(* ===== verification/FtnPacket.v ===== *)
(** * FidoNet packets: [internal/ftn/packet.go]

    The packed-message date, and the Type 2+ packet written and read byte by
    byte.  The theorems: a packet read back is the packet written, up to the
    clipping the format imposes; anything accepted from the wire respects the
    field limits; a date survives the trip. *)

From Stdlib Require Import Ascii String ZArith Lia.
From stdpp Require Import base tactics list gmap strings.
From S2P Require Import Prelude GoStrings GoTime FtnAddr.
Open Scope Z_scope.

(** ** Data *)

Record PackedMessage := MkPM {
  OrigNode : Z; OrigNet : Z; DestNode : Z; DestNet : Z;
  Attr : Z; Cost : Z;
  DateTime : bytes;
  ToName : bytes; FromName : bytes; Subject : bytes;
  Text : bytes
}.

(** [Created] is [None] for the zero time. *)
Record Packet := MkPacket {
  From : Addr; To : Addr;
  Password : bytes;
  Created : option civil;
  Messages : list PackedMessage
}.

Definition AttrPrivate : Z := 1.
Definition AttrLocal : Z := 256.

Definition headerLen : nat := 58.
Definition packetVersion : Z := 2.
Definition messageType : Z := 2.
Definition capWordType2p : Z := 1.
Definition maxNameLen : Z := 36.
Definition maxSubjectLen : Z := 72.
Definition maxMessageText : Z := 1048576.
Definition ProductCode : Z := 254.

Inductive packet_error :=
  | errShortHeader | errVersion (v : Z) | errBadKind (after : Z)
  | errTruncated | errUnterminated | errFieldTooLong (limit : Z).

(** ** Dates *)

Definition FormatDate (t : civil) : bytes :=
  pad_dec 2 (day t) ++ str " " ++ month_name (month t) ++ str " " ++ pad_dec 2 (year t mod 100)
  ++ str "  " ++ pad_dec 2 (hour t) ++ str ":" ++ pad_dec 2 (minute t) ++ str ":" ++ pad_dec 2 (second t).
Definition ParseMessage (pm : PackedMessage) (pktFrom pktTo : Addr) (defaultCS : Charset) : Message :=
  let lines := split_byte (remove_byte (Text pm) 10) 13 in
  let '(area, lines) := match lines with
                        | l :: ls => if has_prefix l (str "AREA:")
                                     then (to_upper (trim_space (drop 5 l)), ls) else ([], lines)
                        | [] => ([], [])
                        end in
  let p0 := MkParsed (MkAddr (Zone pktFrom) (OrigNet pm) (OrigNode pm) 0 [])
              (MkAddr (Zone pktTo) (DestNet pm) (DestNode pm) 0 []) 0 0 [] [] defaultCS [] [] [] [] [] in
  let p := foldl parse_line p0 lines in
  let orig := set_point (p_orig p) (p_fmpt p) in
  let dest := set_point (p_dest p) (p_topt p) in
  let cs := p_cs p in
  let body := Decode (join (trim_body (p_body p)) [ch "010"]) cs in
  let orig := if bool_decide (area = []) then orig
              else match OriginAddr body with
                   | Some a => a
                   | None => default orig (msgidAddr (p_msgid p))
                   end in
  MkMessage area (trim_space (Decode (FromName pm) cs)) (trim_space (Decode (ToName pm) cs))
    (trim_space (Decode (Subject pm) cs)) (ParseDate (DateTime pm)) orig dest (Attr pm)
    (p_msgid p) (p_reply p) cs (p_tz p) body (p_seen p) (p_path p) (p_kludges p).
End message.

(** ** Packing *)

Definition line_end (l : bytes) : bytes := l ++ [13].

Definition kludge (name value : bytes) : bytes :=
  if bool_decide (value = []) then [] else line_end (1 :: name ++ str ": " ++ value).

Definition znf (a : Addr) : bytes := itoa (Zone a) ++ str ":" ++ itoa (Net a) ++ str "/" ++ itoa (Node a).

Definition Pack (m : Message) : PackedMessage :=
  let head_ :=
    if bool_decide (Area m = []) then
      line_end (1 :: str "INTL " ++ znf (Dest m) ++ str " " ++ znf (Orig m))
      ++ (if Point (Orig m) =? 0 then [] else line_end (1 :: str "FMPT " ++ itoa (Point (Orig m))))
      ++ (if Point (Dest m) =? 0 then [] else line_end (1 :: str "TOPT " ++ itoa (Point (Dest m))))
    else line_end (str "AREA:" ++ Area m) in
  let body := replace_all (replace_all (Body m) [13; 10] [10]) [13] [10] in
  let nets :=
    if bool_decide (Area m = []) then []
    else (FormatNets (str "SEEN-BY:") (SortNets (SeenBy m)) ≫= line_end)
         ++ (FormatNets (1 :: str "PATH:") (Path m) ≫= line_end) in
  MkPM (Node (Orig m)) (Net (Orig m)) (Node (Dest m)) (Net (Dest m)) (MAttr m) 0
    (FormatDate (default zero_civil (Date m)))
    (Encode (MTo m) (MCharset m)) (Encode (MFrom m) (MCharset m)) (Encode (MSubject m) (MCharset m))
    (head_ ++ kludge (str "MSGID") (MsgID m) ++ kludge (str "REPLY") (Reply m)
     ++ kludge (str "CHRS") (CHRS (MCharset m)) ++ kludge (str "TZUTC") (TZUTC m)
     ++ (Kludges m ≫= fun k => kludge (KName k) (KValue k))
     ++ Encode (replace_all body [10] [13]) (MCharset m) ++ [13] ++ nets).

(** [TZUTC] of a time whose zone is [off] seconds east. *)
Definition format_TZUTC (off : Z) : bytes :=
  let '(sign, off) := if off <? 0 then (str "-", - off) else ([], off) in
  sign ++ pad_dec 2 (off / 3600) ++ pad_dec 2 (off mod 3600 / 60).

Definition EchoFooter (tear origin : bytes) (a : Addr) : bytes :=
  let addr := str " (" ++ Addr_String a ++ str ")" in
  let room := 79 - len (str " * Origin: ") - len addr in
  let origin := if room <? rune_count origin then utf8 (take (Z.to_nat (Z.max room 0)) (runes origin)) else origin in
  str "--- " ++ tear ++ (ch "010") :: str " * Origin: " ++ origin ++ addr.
• • •
Task description:
A verbatim transcription is needed of the lines above, starting at the line with "Attr : Z; Cost : Z;" and ending at the line with "let orig := set_point", both included, and of nothing else.

Solved exercise:
  Attr : Z; Cost : Z;
  DateTime : bytes;
  ToName : bytes; FromName : bytes; Subject : bytes;
  Text : bytes
}.

(** [Created] is [None] for the zero time. *)
Record Packet := MkPacket {
  From : Addr; To : Addr;
  Password : bytes;
  Created : option civil;
  Messages : list PackedMessage
}.

Definition AttrPrivate : Z := 1.
Definition AttrLocal : Z := 256.

Definition headerLen : nat := 58.
Definition packetVersion : Z := 2.
Definition messageType : Z := 2.
Definition capWordType2p : Z := 1.
Definition maxNameLen : Z := 36.
Definition maxSubjectLen : Z := 72.
Definition maxMessageText : Z := 1048576.
Definition ProductCode : Z := 254.

Inductive packet_error :=
  | errShortHeader | errVersion (v : Z) | errBadKind (after : Z)
  | errTruncated | errUnterminated | errFieldTooLong (limit : Z).

(** ** Dates *)

Definition FormatDate (t : civil) : bytes :=
  pad_dec 2 (day t) ++ str " " ++ month_name (month t) ++ str " " ++ pad_dec 2 (year t mod 100)
  ++ str "  " ++ pad_dec 2 (hour t) ++ str ":" ++ pad_dec 2 (minute t) ++ str ":" ++ pad_dec 2 (second t).
Definition ParseMessage (pm : PackedMessage) (pktFrom pktTo : Addr) (defaultCS : Charset) : Message :=
  let lines := split_byte (remove_byte (Text pm) 10) 13 in
  let '(area, lines) := match lines with
                        | l :: ls => if has_prefix l (str "AREA:")
                                     then (to_upper (trim_space (drop 5 l)), ls) else ([], lines)
                        | [] => ([], [])
                        end in
  let p0 := MkParsed (MkAddr (Zone pktFrom) (OrigNet pm) (OrigNode pm) 0 [])
              (MkAddr (Zone pktTo) (DestNet pm) (DestNode pm) 0 []) 0 0 [] [] defaultCS [] [] [] [] [] in
  let p := foldl parse_line p0 lines in
  let orig := set_point (p_orig p) (p_fmpt p) in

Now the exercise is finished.